Health Equity
The HIV/STD/TB (HST) Section will commit to promoting and achieving health equity in all its work. HST shares Oregon Health Authority's definition of health equity: Oregon will have established a health system that creates health equity
when all people can reach their full health potential and well-being and
are not disadvantaged by their race, ethnicity, language, disability,
age, gender, gender identity, sexual orientation, social class,
intersections among these communities or identities, or other socially
determined circumstances.
Achieving health equity requires:
- the equitable distribution of resources and power resulting in the elimination of gaps in health outcomes between and within social groups,
- use of an intersectional lens: Intersectionality asserts that multiple social categories used to group people (e.g., race, ethnicity, gender, sexual orientation, socioeconomic status) intersect at the micro level of individual experience to reflect multiple interlocking systems of privilege and oppression at the macro, social-structural level (e.g., racism, sexism, heterosexism), and
- solutions that look beyond traditional health care and government systems to embrace community wisdom and focus on broader social determinants of health (e.g., education, economic opportunity, transportation, housing).

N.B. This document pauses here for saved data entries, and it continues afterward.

(** * xavi: round-robin load balancer, custom health-check registry and
    end-to-end timer

    A shallow embedding of [loadbalancer/roundrobin.go] and of the parts of
    the packages [config] and [timer] that its tests exercise.

    Go packages become modules.  A method with a pointer receiver takes the
    receiver's value and returns the value it leaves behind.  Calls into the
    process-wide metrics sink, the package-level mutex and the [go] statement
    are recorded, in program order, in a trace of events.  Calls to the logger
    have no effect on any value modelled here and are left out.

    The development follows one thread of control.  The health checks that
    [NewLoadBalancer] starts run on their own and their code is not among the
    sources; what is proved about a sequence of calls holds for the runs in
    which nothing else writes an endpoint between two calls of the
    sequence. *)

From Stdlib Require Import ZArith QArith Ascii String DecimalString.
From stdpp Require Import base list strings gmap.


(** ** Go's [error] values

    Every error of [roundrobin.go] is made by [fmt.Errorf]: it is its
    message.  The [nil] error is [None]. *)

Definition error : Type := string.

(** ** Package [fmt]: the two verbs used by the sources *)

Module fmt.

(** [%d] of an [int]: decimal digits, with a leading minus sign below
    zero. *)
Definition formatInt (z : Z) : string :=
  NilZero.string_of_int (Z.to_int z).

End fmt.

(** ** Package [strings] *)

Module strings.

(** [strings.Split(s, sep)] for a separator of one byte: the fields
    between the occurrences of [sep]; one more field than there are
    separators, so never the empty slice. *)
Fixpoint Split (s : string) (sep : ascii) : list string :=
  match s with
  | EmptyString => [EmptyString]
  | String c s' =>
      if decide (c = sep) then EmptyString :: Split s' sep
      else match Split s' sep with
           | f :: fs => String c f :: fs
           | [] => [String c EmptyString]
           end
  end.

End strings.

(** ** Package [container/ring]

    A ring is a cycle of slots and a [*Ring] designates one of them.  The
    cycle is the list [slots], in [Next] order, and the designated slot is
    the index [pos].  The [nil] ring is the one without slots.  A slot
    written through a pointer obtained earlier is written at the index that
    pointer designated.  [Value] and [Next] are not defined by Go on the
    [nil] ring; the loops of the load balancer run [Len] turns and so never
    reach them there, and the model gives them the values below. *)

Module ring.

Section Ring.
Context {A : Type}.

Record Ring : Type := mkRing { slots : list A; pos : nat }.

Definition Len (r : Ring) : nat := length (slots r).

(** [r.Value], an [option]: the empty ring has none. *)
Definition Value (r : Ring) : option A := slots r !! pos r.

Definition Next (r : Ring) : Ring :=
  match slots r with
  | [] => r
  | _ :: _ => mkRing (slots r) (S (pos r) mod length (slots r))
  end.

(** [r.Value = v] *)
Definition SetValue (r : Ring) (v : A) : Ring :=
  mkRing (<[pos r := v]> (slots r)) (pos r).

(** A [*Ring] of Go always designates a slot of its cycle. *)
Definition ok (r : Ring) : Prop :=
  pos r < length (slots r) \/ (slots r = [] /\ pos r = 0).

End Ring.

Arguments Ring A : clear implicits.

(** [ring.New(n)]: [n] slots, each holding the [nil] interface value
    [zero]. *)
Definition New {A : Type} (zero : A) (n : nat) : Ring A :=
  mkRing (replicate n zero) 0.

End ring.

(** ** Package [config] *)

Module config.

(** Modelled from the spec: the record [ServerConfig], declared in a file
    of package [config] that is not among the sources; the fields are those
    of the data model, [Port] an [int]. *)
Record ServerConfig : Type := mkServerConfig {
  Name : string;
  Address : string;
  Port : Z;
  PingURI : string;
  PingProtocol : string;
  HealthCheckInterval : Z;
  HealthCheckTimeout : Z
}.

(** Modelled from the spec: the key/value store the configuration is read
    from, [Get(key)] returning the bytes stored under [key]; the record of
    server [name] lives under [servers/<name>]. *)
Definition KVStore : Type := gmap string string.

Definition serverKey (name : string) : string := "servers/" +:+ name.

Definition serverExists (kvs : KVStore) (name : string) : bool :=
  bool_decide (is_Some (kvs !! serverKey name)).

(** Modelled from the spec: the two error values of the custom
    health-check registry, declared in a file of package [config] that is
    not among the sources. *)
Inductive RegistryError : Type := ErrNoHealthCheckFn | ErrNoSuchServer.

Section Registry.
(** The function type [HealthCheckFn]; a [nil] function is [None]. *)
Variable HealthCheckFn : Type.

(** The process-wide registry is a map from server names to functions,
    passed in and out. *)

(** Modelled from the spec: [RegisterHealthCheckForServer], defined in a
    file of package [config] that is not among the sources.  A [nil]
    function is refused first ([TestCustomHCNoFunction] registers [nil]
    under a name that is no server and expects [ErrNoHealthCheckFn]),
    then a name without a server record. *)
Definition RegisterHealthCheckForServer (kvs : KVStore) (name : string)
    (healthCheckFn : option HealthCheckFn) (registry : gmap string HealthCheckFn)
  : option RegistryError * gmap string HealthCheckFn :=
  match healthCheckFn with
  | None => (Some ErrNoHealthCheckFn, registry)
  | Some fn =>
      if serverExists kvs name then (None, <[name := fn]> registry)
      else (Some ErrNoSuchServer, registry)
  end.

We are leading with racial equity.
Racial equity is the condition that would be achieved if one's racial identity no longer predicted a person's life options and outcomes. Racial equity is one part of racial justice. This includes elimination of policies, practices, attitudes and cultural messages that reinforce differential outcomes by race or fail to eliminate them. Racial equity ensures all persons receive what they need to thrive regardless of racial or ethnic identity.